• _Task to carry out_: For the records below, tally the lines that include the word "when" and give only the tally.

• _Excerpted records_:

%%

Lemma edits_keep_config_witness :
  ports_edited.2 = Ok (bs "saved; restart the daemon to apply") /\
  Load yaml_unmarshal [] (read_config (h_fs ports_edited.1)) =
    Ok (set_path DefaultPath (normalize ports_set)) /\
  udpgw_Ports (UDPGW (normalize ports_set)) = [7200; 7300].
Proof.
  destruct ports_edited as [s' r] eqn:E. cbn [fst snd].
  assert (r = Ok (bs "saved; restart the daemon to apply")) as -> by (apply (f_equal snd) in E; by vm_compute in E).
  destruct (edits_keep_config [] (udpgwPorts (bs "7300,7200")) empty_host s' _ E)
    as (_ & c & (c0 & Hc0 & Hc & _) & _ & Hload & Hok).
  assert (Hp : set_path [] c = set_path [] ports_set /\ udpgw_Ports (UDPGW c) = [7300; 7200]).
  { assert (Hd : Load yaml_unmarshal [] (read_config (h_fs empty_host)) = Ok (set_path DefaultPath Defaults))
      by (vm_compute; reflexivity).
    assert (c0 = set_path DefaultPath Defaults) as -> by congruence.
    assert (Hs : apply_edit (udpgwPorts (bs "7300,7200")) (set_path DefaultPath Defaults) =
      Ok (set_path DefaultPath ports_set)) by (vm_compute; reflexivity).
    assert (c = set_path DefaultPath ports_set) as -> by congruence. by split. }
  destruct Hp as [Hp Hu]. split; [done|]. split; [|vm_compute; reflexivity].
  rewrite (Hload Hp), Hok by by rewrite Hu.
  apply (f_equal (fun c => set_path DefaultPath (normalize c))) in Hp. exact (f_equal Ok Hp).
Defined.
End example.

%%
%%

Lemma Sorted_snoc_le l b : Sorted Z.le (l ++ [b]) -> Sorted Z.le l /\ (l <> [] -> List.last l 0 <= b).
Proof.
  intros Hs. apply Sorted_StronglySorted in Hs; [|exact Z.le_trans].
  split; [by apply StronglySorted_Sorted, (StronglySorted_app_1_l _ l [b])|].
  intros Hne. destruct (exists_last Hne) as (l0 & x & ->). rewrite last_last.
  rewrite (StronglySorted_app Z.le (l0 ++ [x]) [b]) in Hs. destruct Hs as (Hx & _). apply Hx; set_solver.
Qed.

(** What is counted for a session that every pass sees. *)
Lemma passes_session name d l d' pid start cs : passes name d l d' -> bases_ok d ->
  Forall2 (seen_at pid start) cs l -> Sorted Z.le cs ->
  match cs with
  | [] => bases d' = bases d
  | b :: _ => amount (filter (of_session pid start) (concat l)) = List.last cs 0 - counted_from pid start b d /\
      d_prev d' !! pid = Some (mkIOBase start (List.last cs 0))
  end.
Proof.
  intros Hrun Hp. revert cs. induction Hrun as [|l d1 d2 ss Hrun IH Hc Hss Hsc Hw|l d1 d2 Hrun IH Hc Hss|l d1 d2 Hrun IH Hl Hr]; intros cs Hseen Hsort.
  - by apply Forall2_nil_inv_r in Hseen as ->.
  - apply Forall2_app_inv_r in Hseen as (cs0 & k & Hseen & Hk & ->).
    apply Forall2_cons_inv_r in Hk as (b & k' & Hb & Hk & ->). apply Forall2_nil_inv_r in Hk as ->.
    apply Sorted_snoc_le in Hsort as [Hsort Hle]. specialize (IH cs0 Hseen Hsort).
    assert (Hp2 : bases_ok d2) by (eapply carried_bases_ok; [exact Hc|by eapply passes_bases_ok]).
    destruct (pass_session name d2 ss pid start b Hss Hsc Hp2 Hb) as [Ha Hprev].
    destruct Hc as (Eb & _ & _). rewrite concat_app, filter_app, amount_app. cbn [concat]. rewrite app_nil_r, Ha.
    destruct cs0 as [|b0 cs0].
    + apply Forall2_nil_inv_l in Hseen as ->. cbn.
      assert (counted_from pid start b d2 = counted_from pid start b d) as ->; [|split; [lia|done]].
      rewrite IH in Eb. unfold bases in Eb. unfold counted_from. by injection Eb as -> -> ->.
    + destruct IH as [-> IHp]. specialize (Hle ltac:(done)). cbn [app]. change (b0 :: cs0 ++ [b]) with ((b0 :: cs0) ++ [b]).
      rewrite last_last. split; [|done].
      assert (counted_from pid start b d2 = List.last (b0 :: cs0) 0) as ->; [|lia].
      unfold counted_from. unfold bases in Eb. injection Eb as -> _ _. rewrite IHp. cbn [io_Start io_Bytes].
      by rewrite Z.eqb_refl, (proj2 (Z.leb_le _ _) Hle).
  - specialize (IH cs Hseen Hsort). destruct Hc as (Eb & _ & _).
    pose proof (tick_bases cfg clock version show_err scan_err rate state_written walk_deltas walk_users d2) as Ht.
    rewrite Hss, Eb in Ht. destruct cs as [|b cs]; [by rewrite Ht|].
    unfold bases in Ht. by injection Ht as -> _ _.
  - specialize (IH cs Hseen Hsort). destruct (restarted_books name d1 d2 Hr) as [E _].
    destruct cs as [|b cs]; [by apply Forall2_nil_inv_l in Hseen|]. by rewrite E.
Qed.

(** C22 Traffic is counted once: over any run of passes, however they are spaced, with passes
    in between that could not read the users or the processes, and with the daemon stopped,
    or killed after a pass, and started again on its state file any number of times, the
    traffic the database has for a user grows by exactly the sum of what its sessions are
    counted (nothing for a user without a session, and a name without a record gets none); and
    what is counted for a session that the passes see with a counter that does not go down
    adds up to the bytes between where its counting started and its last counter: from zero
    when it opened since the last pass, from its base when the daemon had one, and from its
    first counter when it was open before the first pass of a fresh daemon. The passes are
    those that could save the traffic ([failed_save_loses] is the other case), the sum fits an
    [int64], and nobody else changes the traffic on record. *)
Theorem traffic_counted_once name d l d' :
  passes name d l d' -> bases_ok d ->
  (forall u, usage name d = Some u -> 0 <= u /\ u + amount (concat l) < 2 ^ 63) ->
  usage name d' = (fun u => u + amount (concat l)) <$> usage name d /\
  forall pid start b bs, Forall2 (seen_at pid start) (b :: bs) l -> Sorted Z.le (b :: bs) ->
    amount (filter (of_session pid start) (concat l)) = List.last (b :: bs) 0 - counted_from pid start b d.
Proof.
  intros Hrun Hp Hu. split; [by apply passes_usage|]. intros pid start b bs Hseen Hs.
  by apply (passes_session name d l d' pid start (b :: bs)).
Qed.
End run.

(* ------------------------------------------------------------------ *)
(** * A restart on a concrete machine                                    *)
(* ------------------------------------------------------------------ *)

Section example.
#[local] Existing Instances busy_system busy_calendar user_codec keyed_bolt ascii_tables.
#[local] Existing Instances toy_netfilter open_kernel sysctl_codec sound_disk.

%%

• _Worked solution_: 2